The Consumer Financial Protection Bureau (CFPB) is looking into the application of the Electronic Fund Transfer Act (EFTA) to the digital asset market. This law, which is commonplace in traditional finance, serves to protect users from losses due to unauthorized crypto transactions by requiring financial institutions to disclose their liabilities before such several types of transactions. The thorough application of the EFTA to oversee the virtual asset market would also require digital asset firms to make specific changes related to disclosures and other issues. The recent implementations of regulatory measures in the US, Canada and the UK are important steps in the creation of a secure and reliable space for virtual asset users. In the UK, the Financial Conduct Authority introduced crypto advertising rules which mandate firms to ensure their customers are informed about the risks associated to certain activities. Similarly, the Association of Securities Regulators in Canada issued a template for stablecoin issuers and guidance on the application of more regulation in the market.
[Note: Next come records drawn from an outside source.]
Lemma renewal_settles_and_clears_witness :
  calls (run browser
           [CallRefresh;
            Respond 0 (inr (JsObject true "TimeoutError" "Request timed out" None)) 0]
           signed_in) !! 0%nat
  = Some {| ticket := Some 0%nat; creator := true; outcome := None |}
  ∧ refreshPromise (manager (resume browser 0
      (run browser
         [CallRefresh;
          Respond 0 (inr (JsObject true "TimeoutError" "Request timed out" None)) 0]
         signed_in))) = None
  ∧ accessToken (manager (resume browser 0
      (run browser
         [CallRefresh;
          Respond 0 (inr (JsObject true "TimeoutError" "Request timed out" None)) 0]
         signed_in))) = None.
Proof.
  assert (H1 : calls (run browser
           [CallRefresh;
            Respond 0 (inr (JsObject true "TimeoutError" "Request timed out" None)) 0]
           signed_in) !! 0%nat
         = Some {| ticket := Some 0%nat; creator := true; outcome := None |})
    by reflexivity.
  assert (H2 : tickets (run browser
           [CallRefresh;
            Respond 0 (inr (JsObject true "TimeoutError" "Request timed out" None)) 0]
           signed_in) !! 0%nat
         = Some (Settled (Rejected REFRESH_FAILED))) by reflexivity.
  split; [exact H1|].
  destruct (renewal_settles_and_clears browser _ 0%nat 0%nat _ H1 H2)
    as (_ & Hslot & _ & Hclear & _).
  split; [exact Hslot|].
  destruct (Hclear _ eq_refl) as (Ha & _). exact Ha.
Defined.

(** C6 as stated fails for the attempt that fails before a ticket is
    made. A manager that was given an access credential and no refresh
    credential rejects [refreshAccessToken] with "No refresh token
    available", and after that the access credential is still there,
    in memory and in storage. *)
Lemma renewal_without_credential_clears_nothing :
  calls (run browser [SetTokens (of_string "access-0") None 1700000000000;
                      CallRefresh] signed_out) !! 0%nat
  = Some {| ticket := None; creator := false;
            outcome := Some (Rejected NO_REFRESH_TOKEN) |}
  ∧ accessToken (manager (run browser
      [SetTokens (of_string "access-0") None 1700000000000; CallRefresh]
      signed_out)) = Some (of_string "access-0")
  ∧ storage (manager (run browser
      [SetTokens (of_string "access-0") None 1700000000000; CallRefresh]
      signed_out)) !! "accessToken" = Some (of_string "access-0").
Proof. split; [|split]; by vm_compute. Qed.

End Renewal.
(** ** The deduplication registry *)

Section Registry.
Import RequestDeduplicator.

Implicit Types (st : State) (key : string) (request : Entry).

Lemma lookup_foldl_delete {A} (keys : list string) (m : gmap string A) key :
  foldl (λ m k, delete k m) m keys !! key =
  if decide (key ∈ keys) then None else m !! key.
Proof.
  revert m. induction keys as [|k keys IH]; intros m; cbn [foldl].
  - destruct (decide (key ∈ [])) as [H|H]; [by apply elem_of_nil in H|done].
  - rewrite IH.
    destruct (decide (key ∈ keys)) as [Hin|Hnin];
      destruct (decide (key ∈ k :: keys)) as [H2|H2]; try done.
    + exfalso. apply H2. by right.
    + apply elem_of_cons in H2 as [->|?]; [apply lookup_delete_eq|done].
    + rewrite lookup_delete_ne; [done|]. intros ->. apply H2. by left.
Qed.
Lemma lstrip_by_decompose p s :
  ∃ pre, s = pre +:+ Str.lstrip_by p s ∧ Str.all p pre = true.
Proof.
  induction s as [|c s (pre & IH & Hpre)]; [by exists ""|].
  cbn [Str.lstrip_by]. destruct (p c) eqn:Hc.
  - exists (String c pre). rewrite append_cons. cbn [Str.all].
    rewrite Hc, Hpre. split; [by f_equal | done].
  - by exists "".
Qed.

Lemma lstrip_by_head p s c t :
  Str.lstrip_by p s = String c t → p c = false.
Proof.
  induction s as [|a s IH]; [discriminate|].
  cbn [Str.lstrip_by]. destruct (p a) eqn:Ha; [done|].
  by intros [= <- _].
Qed.

Lemma rstrip_by_decompose p s :
  ∃ post, s = Str.rstrip_by p s +:+ post ∧ Str.all p post = true.
Proof.
  induction s as [|c s (post & IH & Hpost)]; [by exists ""|].
  cbn [Str.rstrip_by]. destruct (Str.rstrip_by p s) as [|a t].
  - destruct (p c) eqn:Hc.
    + exists (String c post). cbn [Str.all]. rewrite Hc, Hpost.
      split; [|done]. change ("" +:+ String c post) with (String c ("" +:+ post)).
      by f_equal.
    + exists post. rewrite append_cons. split; [by f_equal | done].
  - exists post. rewrite append_cons. split; [by f_equal | done].
Qed.

Lemma rstrip_by_last p s t c :
  Str.rstrip_by p s = t +:+ String c "" → p c = false.
Proof.
  revert t. induction s as [|a s IH]; intros t.
  - by destruct t.
  - cbn [Str.rstrip_by]. destruct (Str.rstrip_by p s) as [|b u].
    + destruct (p a) eqn:Ha; [by destruct t|].
      destruct t as [|a' t]; [by intros [= <-]|].
      rewrite append_cons. intros [= _ Ht]. by destruct t.
    + destruct t as [|a' t]; [discriminate|].
      rewrite append_cons. intros [= _ Ht]. by apply (IH t).
Qed.

Lemma rstrip_by_cons p c s :
  p c = false → Str.rstrip_by p (String c s) = String c (Str.rstrip_by p s).
Proof.
  intros Hc. cbn [Str.rstrip_by].
  destruct (Str.rstrip_by p s); [by rewrite Hc | done].
Qed.

Lemma rstrip_by_idempotent p s :
  Str.rstrip_by p (Str.rstrip_by p s) = Str.rstrip_by p s.
Proof.
  induction s as [|c s IH]; [done|].
  cbn [Str.rstrip_by]. destruct (Str.rstrip_by p s) as [|a t] eqn:Hr.
  - destruct (p c) eqn:Hc; [done|]. cbn [Str.rstrip_by]. by rewrite Hc.
  - cbn [Str.rstrip_by] in *. by rewrite IH.
Qed.

(** [strip] removes whitespace from both ends and nothing else: the
    string is whitespace, then its stripped form, then whitespace; the
    stripped form neither begins nor ends with whitespace, and
    stripping it again changes nothing. *)
Lemma strip_spec s :
  (∃ pre post,
     s = pre +:+ Str.strip s +:+ post
     ∧ Str.all Str.isspace pre = true ∧ Str.all Str.isspace post = true)
  ∧ (∀ c t, Str.strip s = String c t → Str.isspace c = false)
  ∧ (∀ t c, Str.strip s = t +:+ String c "" → Str.isspace c = false)
  ∧ Str.strip (Str.strip s) = Str.strip s.
Proof.
  unfold Str.strip.
  destruct (lstrip_by_decompose Str.isspace s) as (pre & Hs & Hpre).
  destruct (rstrip_by_decompose Str.isspace (Str.lstrip_by Str.isspace s))
    as (post & Hl & Hpost).
  assert (Hhead : ∀ c t,
    Str.rstrip_by Str.isspace (Str.lstrip_by Str.isspace s) = String c t →
    Str.isspace c = false).
  { intros c t. destruct (Str.lstrip_by Str.isspace s) as [|a u] eqn:Hlu;
      [discriminate|].
    pose proof (lstrip_by_head _ _ _ _ Hlu) as Ha.
    rewrite rstrip_by_cons by done. by intros [= <- _]. }
  split_and!.
  - exists pre, post. split_and!; [|done|done].
    by rewrite <- Hl.
  - exact Hhead.
  - intros t c. apply rstrip_by_last.
  - destruct (Str.rstrip_by Str.isspace (Str.lstrip_by Str.isspace s))
      as [|c t] eqn:Hr; [done|].
    cbn [Str.lstrip_by]. rewrite (Hhead c t eq_refl).
    rewrite <- Hr. apply rstrip_by_idempotent.
Qed.
(** * Verification of the face-attendance desktop application

    A shallow embedding of [attendance.py]: the module-level helpers
    ([float_to_decimal], [initialize_aws_resources]) and the callbacks of
    [FaceAttendanceApp] that talk to the face-collection service and to the
    table store.  Callbacks are functions in a state-and-exception monad over
    the fields of [self] that the code reads back, with a chronological log of
    everything the code does to the outside world: remote requests, message
    boxes, console output, widget updates, files written. *)

From Stdlib Require Import ZArith QArith Lia Ascii.
From Stdlib Require Import Qabs Lqa.
From stdpp Require Import base strings list gmap pretty.
Close Scope Q_scope.

Set Default Proof Using "Type".
#[local] Set Warnings "-register-all".

(** * Python values *)

(** A [decimal.Decimal], kept as the text it was constructed from: the code
    only ever builds one as [Decimal(str(x))], and the table store client
    builds the ones it returns from the number's wire text. *)
Inductive decimal := Decimal (text : string).

Global Instance decimal_eq_dec : EqDecision decimal.
Proof. solve_decision. Defined.

(** The Python objects [float_to_decimal] can be handed.  A float is a
    rational (every finite double is one); a dict is its item list in
    insertion order, with arbitrary hashable keys; tuples and sets are the
    containers that are neither [dict] nor [list]. *)
Inductive pyval :=
| PyNone
| PyBool (b : bool)
| PyInt (n : Z)
| PyFloat (x : Q)
| PyStr (s : string)
| PyDecimal (d : decimal)
| PyList (items : list pyval)
| PyTuple (items : list pyval)
| PySet (items : list pyval)
| PyDict (items : list (pyval * pyval)).

(** [isinstance(obj, float)], [isinstance(obj, dict)], [isinstance(obj, list)] *)
Definition is_float (v : pyval) : bool :=
  match v with PyFloat _ => true | _ => false end.

Definition is_dict (v : pyval) : bool :=
  match v with PyDict _ => true | _ => false end.

Definition is_list (v : pyval) : bool :=
  match v with PyList _ => true | _ => false end.

(** [float_to_decimal(obj)], lines 28-36; [str] is Python's [str] on floats. *)
Fixpoint float_to_decimal (str : Q -> string) (obj : pyval) : pyval :=
  match obj with
  | PyFloat x => PyDecimal (Decimal (str x))
  | PyDict items =>
      PyDict (List.map (fun kv => (kv.1, float_to_decimal str kv.2)) items)
  | PyList items => PyList (List.map (float_to_decimal str) items)
  | _ => obj
  end.

(** A float occurs somewhere in the object: the object itself, an element of
    a container, a key or a value of a dict, at any depth. *)
Fixpoint has_float (v : pyval) : bool :=
  match v with
  | PyFloat _ => true
  | PyList l | PyTuple l | PySet l => existsb has_float l
  | PyDict kvs => existsb (fun kv => has_float kv.1 || has_float kv.2) kvs
  | _ => false
  end.

(** A float occurs at a place the conversion does not reach: inside a tuple or
    a set, or in (or under) a dict key. *)
Fixpoint has_unreached_float (v : pyval) : bool :=
  match v with
  | PyList l => existsb has_unreached_float l
  | PyTuple l | PySet l => existsb has_float l
  | PyDict kvs =>
      existsb (fun kv => has_float kv.1 || has_unreached_float kv.2) kvs
  | _ => false
  end.

(** The objects a JSON document decodes to: scalars, lists, and dicts whose
    keys are strings. *)
Fixpoint json_like (v : pyval) : bool :=
  match v with
  | PyList l => forallb json_like l
  | PyTuple _ | PySet _ => false
  | PyDict kvs =>
      forallb (fun kv => match kv.1 with PyStr _ => true | _ => false end
                         && json_like kv.2) kvs
  | _ => true
  end.

(** Library functions of Python (and of OpenCV) whose results the code passes
    on without looking inside them. *)
Record pylib := {
  (** [str(x)] of a float *)
  str_float : Q -> string;
  (** [float(d)] of a Decimal *)
  float_of_decimal : decimal -> Q;
  (** [format(x, '.1f')] and [format(x, '.2f')] of a float, by the digits *)
  format_f : nat -> Q -> string;
  (** [str(d)] and [bool(d)] of a Decimal *)
  str_decimal : decimal -> string;
  bool_of_decimal : decimal -> bool;
  (** float division and multiplication *)
  float_div : Q -> Q -> Q;
  float_mul : Q -> Q -> Q;
  (** [s.strip()] *)
  str_strip : string -> string;
  (** [cv2.imencode('.jpg', image)[1].tobytes()] *)
  imencode_jpg : string -> string;
  (** [str(frame.shape)] *)
  shape_text : string -> string;
  (** [Image.fromarray(cv2.cvtColor(frame, cv2.COLOR_BGR2RGB)).size]: the
      width and the height of a frame *)
  image_size : string -> Z * Z;
}.

(** * Data of the remote services *)

(** An exception, by the text [str(e)] gives. *)
Definition exn := string.

(** The outcome of a call: a value, or an exception raised. *)
Inductive reply (A : Type) :=
| Returns (a : A)
| Raises (e : exn).
Arguments Returns {A} a.
Arguments Raises {A} e.

(** An attribute value of a table-store item, as the client hands it over. *)
Inductive attr :=
| AStr (s : string)
| ANum (d : decimal)
| ABool (b : bool)
| ANull.

Global Instance attr_eq_dec : EqDecision attr.
Proof. solve_decision. Defined.

(** An item of a table: a dict from attribute names to values. *)
Abbreviation item := (gmap string attr).

(** A frame of the camera or a picture loaded from disk. *)
Definition image := string.

(** One entry of [FaceDetails]: the two fields of its ['Quality'] the code
    reads, each possibly absent. *)
Record face_detail := {
  Brightness : option Q;
  Sharpness : option Q;
}.

(** One entry of [FaceRecords], by its ['Face']. *)
Record face_record := {
  FaceId : string;
  Confidence : Q;
}.

(** One entry of [FaceMatches]. *)
Record face_match := {
  Similarity : Q;
  ExternalImageId : option string;
}.

Inductive key_type := HASH | RANGE.

Global Instance key_type_eq_dec : EqDecision key_type.
Proof. solve_decision. Defined.

(** The keyword arguments of [dynamodb.create_table]. *)
Record table_spec := {
  TableName : string;
  KeySchema : list (string * key_type);
  AttributeDefinitions : list (string * string);
  ProvisionedThroughput : Z * Z;
}.

Global Instance table_spec_eq_dec : EqDecision table_spec.
Proof. solve_decision. Defined.

(** The requests the program sends, each indexed by what it answers. *)
Inductive request : Type -> Type :=
| tables_all : request (list string)
| create_table (spec : table_spec) : request unit
| wait_table_exists (name : string) : request unit
| list_collections : request (list string)
| create_collection (CollectionId : string) : request unit
| detect_faces (Image : string) (Attributes : list string) :
    request (list face_detail)
| index_faces (CollectionId : string) (Image : string)
    (ExternalImageId : string) (DetectionAttributes : list string)
    (QualityFilter : string) : request (list face_record)
| search_faces_by_image (CollectionId : string) (Image : string)
    (MaxFaces : Z) (FaceMatchThreshold : Z) : request (list face_match)
| get_item (table : string) (user_id : string) : request (option item)
| put_item (table : string) (Item : item) : request unit
| scan (table : string) (begins_with_timestamp : option string) :
    request (list item)
| scan_count (table : string) : request Z.

(** * The desktop *)

Record datetime := {
  year : Z; month : Z; day : Z;
  hour : Z; minute : Z; second : Z; microsecond : Z;
}.

(** A [ttk.Scale]: its range and its value. *)
Record scale := {
  from_ : Q;
  to : Q;
  scale_value : Q;
}.

(** A read-only [ttk.Combobox]: its list of values and its text. *)
Record combobox := {
  values : list attr;
  combo_text : string;
}.

(** A [cv2.VideoCapture]. *)
Record capture := {
  capture_index : Z;
  isOpened : bool;
}.

(** A row of a [ttk.Treeview]. *)
Definition row := list attr.

(** The widgets the callbacks write to, by the attribute (or local variable)
    that holds them. *)
Inductive widget :=
| register_status | face_detected_label | register_camera_label
| register_reset_btn | register_btn | register_start_camera_btn
| register_capture_btn
| attendance_camera_label | attendance_start_camera_btn
| attendance_capture_btn | results_frame | processing_label
| status_frame | info_frame
| verify_camera_label | verify_start_camera_btn | verify_capture_btn
| verify_results
| report_present_card | report_late_card | report_absent_card
| card_total_users | card_present_today | card_absent_today
| card_attendance_rate.

Global Instance widget_eq_dec : EqDecision widget.
Proof. solve_decision. Defined.

(** A [threading.Thread] running [update_camera] for a display label: whether
    it still runs, and its local frame counter. *)
Record thread := {
  thread_label : widget;
  is_alive : bool;
  frame_count : nat;
}.

(** A [tk.PhotoImage] of a frame, with the size [resize_image] gave it when
    the display label has a size. *)
Record photo := {
  photo_of : image;
  resized_to : option (Z * Z);
}.

(** What is handed to [after], [after_idle] and to a button as its command. *)
Inductive callback :=
| cb_update_dashboard_stats
| cb_update_camera_display (label : widget) (imgtk : photo)
| cb_check_face_in_image (frame : image) (label : widget)
| cb_start_camera (label : widget)
| cb_stop_camera (label : widget)
| cb_select_register_tab
| cb_reset_attendance.

(** The value of a widget option. *)
Inductive option_value :=
| OText (s : string)
| OCommand (c : callback)
| OImage (p : option photo).

(** What a callback does to the outside world, in the order it does it. *)
Inductive event :=
| Request (n : nat) {A : Type} (r : request A)
| showerror (title message : string)
| showinfo (title message : string)
| askyesno (title message : string)
| asksaveasfilename (initialfile : string)
| print (text : string)
| print_exc
| config (w : widget) (options : list (string * option_value))
| Label (parent : widget) (text : string)
| Button (parent : widget) (text : string) (command : callback)
| Frame (parent : widget) (name : widget)
| destroy (w : widget)
| destroy_children (w : widget)
| update
| open_file (path : string)
| write_file (path content : string)
| after (ms : Z) (c : callback)
| after_idle (c : callback)
| Thread_start (id : nat)
| VideoCapture (index : Z)
| camera_read
| camera_release.
(** A prepared adapter stays prepared, with the same container and task,
    through every operation that changes an adapter: a second [prepare]
    is refused without a call, and neither [pullImage] nor [shutdown]
    lets go of the container or the task. *)
Theorem prepared_is_forever (cl : Client) (devNull : option FileHandle)
    (c : containerAdapter) :
  isPrepared c = true ->
  prepare cl devNull c = ([], devNull, c, Some "adapter already prepared"%string)
  /\ (forall c',
        c' = snd (fst (pullImage cl c)) \/ c' = snd (fst (shutdown cl c)) ->
        container c' = container c /\ task c' = task c /\ isPrepared c' = true).
Proof.
  intros Hprep. split; [unfold prepare; now rewrite Hprep|].
  intros c' [-> | ->].
  - unfold pullImage. ask_client; cbn [fst snd]; auto.
  - unfold shutdown. rewrite Hprep. cbn [negb].
    destruct (deleteResponse c); [cbn [fst snd]; auto|].
    ask_client; cbn [fst snd]; auto.
Qed.

(** Before [prepare] has succeeded nothing reaches containerd: the five
    operations on the task, and the subscription to its events, return
    [errAdapterNotPrepared] without a call and leave the adapter as it
    is. *)
Theorem unprepared_adapter_makes_no_call (cl : Client) (c : containerAdapter) :
  isPrepared c = false ->
  start cl c = ([], Some errAdapterNotPrepared)
  /\ events cl c = ([], Some errAdapterNotPrepared)
  /\ inspect cl c = ([], Fail errAdapterNotPrepared)
  /\ shutdown cl c = ([], c, (0, Some errAdapterNotPrepared))
  /\ terminate c = Some errAdapterNotPrepared
  /\ remove c = Some errAdapterNotPrepared.
Proof.
  intros H. unfold start, events, inspect, shutdown, terminate, remove.
  rewrite H. repeat split; reflexivity.
Qed.

Lemma shutdown_prepared (cl : Client) (c : containerAdapter) :
  isPrepared c = true ->
  shutdown cl c
  = match deleteResponse c with
    | Some rsp => ([], c, (ExitStatus rsp, None))
    | None =>
        match TasksDelete cl (name c) with
        | Fail err => ([CallTasksDelete (name c)], c, (0, Some err))
        | Ok rsp =>
            ([CallTasksDelete (name c); CallContainersDelete (name c)],
             {| spec := spec c; name := name c; image := image c;
                container := container c; task := task c;
                deleteResponse := Some rsp |},
             (ExitStatus rsp, None))
        end
    end.
Proof. intros H. unfold shutdown. now rewrite H. Qed.
(** The rowsets that precede the first failure all link, and the status is
    that of the rowset that fails. *)
Lemma link_status_partway env dir pre rs post e :
  Forall (fun r => (rowset_make_snapshot env r dir).1 = OLAP_SUCCESS) pre ->
  (rowset_make_snapshot env rs dir).1 = e -> e <> OLAP_SUCCESS ->
  link_status env dir (pre ++ rs :: post) = e.
Proof.
  intros Hpre He Hne. induction Hpre as [|r pre Hr _ IH]; simpl.
  - rewrite He. by rewrite (proj2 (is_success_false e) Hne).
  - by rewrite Hr.
Qed.

Lemma link_missing_versions_subseteq env ref_tablet dir res0 versions st res st' :
  SnapshotManager.link_missing_versions env ref_tablet dir res0 versions st = (res, st') ->
  fs st ⊆ fs st' /\ _snapshot_base_id st' = _snapshot_base_id st.
Proof.
  revert st res0. induction versions as [|v versions IH]; intros st res0; simpl.
  - intros H; by inversion H.
  - destruct (Tablet.get_rowset_by_version ref_tablet (v, v)) as [rs|].
    + destruct (Rowset_make_snapshot env rs dir st) as [r st1] eqn:E.
      destruct (Rowset_make_snapshot_spec _ _ _ _ _ _ E) as (_ & Hsub & Hc & _).
      destruct (negb (is_success r)).
      * intros H; inversion H; subst. by split.
      * intros H. destruct (IH _ _ H) as [Hsub' Hc']. split; [by etrans|congruence].
    + intros H; by inversion H.
Qed.

Lemma link_missing_versions_stops env ref_tablet dir res0 pre v post st :
  all_link env ref_tablet dir pre ->
  Tablet.get_rowset_by_version ref_tablet (v, v) = None ->
  exists st',
    SnapshotManager.link_missing_versions env ref_tablet dir res0 (pre ++ v :: post) st
      = (OLAP_ERR_VERSION_NOT_EXIST, st')
    /\ trace st' = (trace st ++ link_events ref_tablet dir pre)%list.
Proof.
  intros Hpre Hv. revert st res0.
  induction Hpre as [|u pre (rs & Hu & Hok) _ IH]; intros st res0; simpl.
  - rewrite Hv. exists st. split; [done|]. unfold link_events. simpl.
    by rewrite app_nil_r.
  - rewrite Hu. destruct (Rowset_make_snapshot env rs dir st) as [r st1] eqn:E.
    destruct (Rowset_make_snapshot_spec _ _ _ _ _ _ E) as (-> & _ & _ & Ht).
    rewrite Hok. simpl. destruct (IH st1 OLAP_SUCCESS) as (st' & Heq & Htr).
    exists st'. split; [exact Heq|].
    rewrite Htr, Ht. unfold link_events. simpl. rewrite Hu. simpl.
    by rewrite <- app_assoc.
Qed.

(** ** Before and after the body of a construction function *)

Lemma present_weaken q st st' : fs st ⊆ fs st' -> present q st -> present q st'.
Proof. unfold present. apply subseteq_is_Some. Qed.

Lemma prepared_present ref_tablet p st :
  p <> "" -> present p (prepared ref_tablet p st).
Proof.
  intros Hne. unfold prepared, obtain_header_rdlock, log_event, present. simpl.
  apply fold_mkdir_lookup, in_or_app. left.
  unfold SnapshotManager.get_schema_hash_full_path. by apply ancestors_In.
Qed.

Lemma prepared_trace ref_tablet p st :
  trace (prepared ref_tablet p st) =
  (trace st ++ [EvRdLock (Tablet.tablet_id ref_tablet)])%list.
Proof.
  unfold prepared, obtain_header_rdlock, log_event. simpl.
  by destruct (check_dir_existed _ _).
Qed.

Lemma header_path_neq ref_tablet p :
  SnapshotManager._get_header_full_path ref_tablet
    (SnapshotManager.get_schema_hash_full_path ref_tablet p) <> p.
Proof.
  unfold SnapshotManager._get_header_full_path,
    SnapshotManager.get_schema_hash_full_path.
  rewrite !append_assoc. by apply append_neq_self.
Qed.

Lemma rollback_failure res snapshot_path p id st :
  res <> OLAP_SUCCESS -> present p st ->
  exists st',
    SnapshotManager.rollback_or_return res snapshot_path p id st
      = (res, snapshot_path, st')
    /\ absent_tree p st'
    /\ trace st' = trace st
    /\ _snapshot_base_id st' = _snapshot_base_id st.
Proof.
  intros Hne Hp. unfold SnapshotManager.rollback_or_return.
  rewrite (proj2 (is_success_false res) Hne). simpl.
  rewrite (proj2 (check_dir_existed_true p st) Hp).
  eexists. split; [reflexivity|]. split; [apply remove_all_dir_absent|done].
Qed.

Lemma rollback_success snapshot_path p id st :
  SnapshotManager.rollback_or_return OLAP_SUCCESS snapshot_path p id st
    = (OLAP_SUCCESS, Some id, st).
Proof. reflexivity. Qed.

(** ** Incremental snapshots *)

Section Incremental.
Variable env : Env.
Variable ref_tablet : Tablet.t.
Variable request : TSnapshotRequest.t.
Variable time_str : string.
Variable st : State.

Let p : string :=
  snapshot_id_path_of (Tablet.storage_root_path_name ref_tablet) time_str
    (_snapshot_base_id st).
Let dir : string := SnapshotManager.get_schema_hash_full_path ref_tablet p.
Let header_path : string := SnapshotManager._get_header_full_path ref_tablet dir.
Let loaded : OLAPStatus * TabletMeta.t :=
  get_header env (Tablet.data_dir ref_tablet) (Tablet.tablet_id ref_tablet)
    (Tablet.schema_hash ref_tablet).

Lemma incremental_unfold old :
  SnapshotManager._create_incremental_snapshot_files env (OLAP_SUCCESS, time_str)
    ref_tablet request (Some old) st =
  match SnapshotManager.create_incremental_body env ref_tablet request dir
          (prepared ref_tablet p st) with
  | (Fault, _) => None
  | (Next res, st4) | (Break res, st4) =>
      Some (SnapshotManager.rollback_or_return res (Some old) p (canonical env p)
              (release_header_lock ref_tablet st4))
  end.
Proof. reflexivity. Qed.

(** What the body does once the header is loaded and saved. *)
Lemma incremental_body_linking :
  loaded.1 = OLAP_SUCCESS ->
  save env loaded.2 header_path = OLAP_SUCCESS ->
  SnapshotManager.create_incremental_body env ref_tablet request dir
    (prepared ref_tablet p st) =
  let '(res, st') :=
    SnapshotManager.link_missing_versions env ref_tablet dir OLAP_SUCCESS
      (TSnapshotRequest.missing_version request)
      (set_fs (<[header_path := HeaderFile loaded.2]>) (prepared ref_tablet p st)) in
  (Next res, st').
Proof.
  intros Hload Hsave. unfold SnapshotManager.create_incremental_body.
  fold dir. fold header_path. fold loaded.
  destruct loaded as [r m]. simpl in Hload, Hsave. subst r.
  unfold mbind, Body_bind, break_unless_success, mret, Body_ret, call,
    TabletMeta_save. simpl. rewrite Hsave. simpl.
  by destruct (SnapshotManager.link_missing_versions _ _ _ _ _ _).
Qed.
These measures taken by governments and agencies intend to stop the malicious activities of bad actors that have been rampant in the crypto ecosystem. The CFPB is also looking into the role non-banks play in the crypto environment and have suggested the Treasury's Financial Stability Oversight Council to flag certain crypto activities as systemically important. Finally, digital asset firms and issuers will have to meet strict requirements in order to detect possible fraud and provide specified information on the use of consumer data before the issuance of private digital currencies.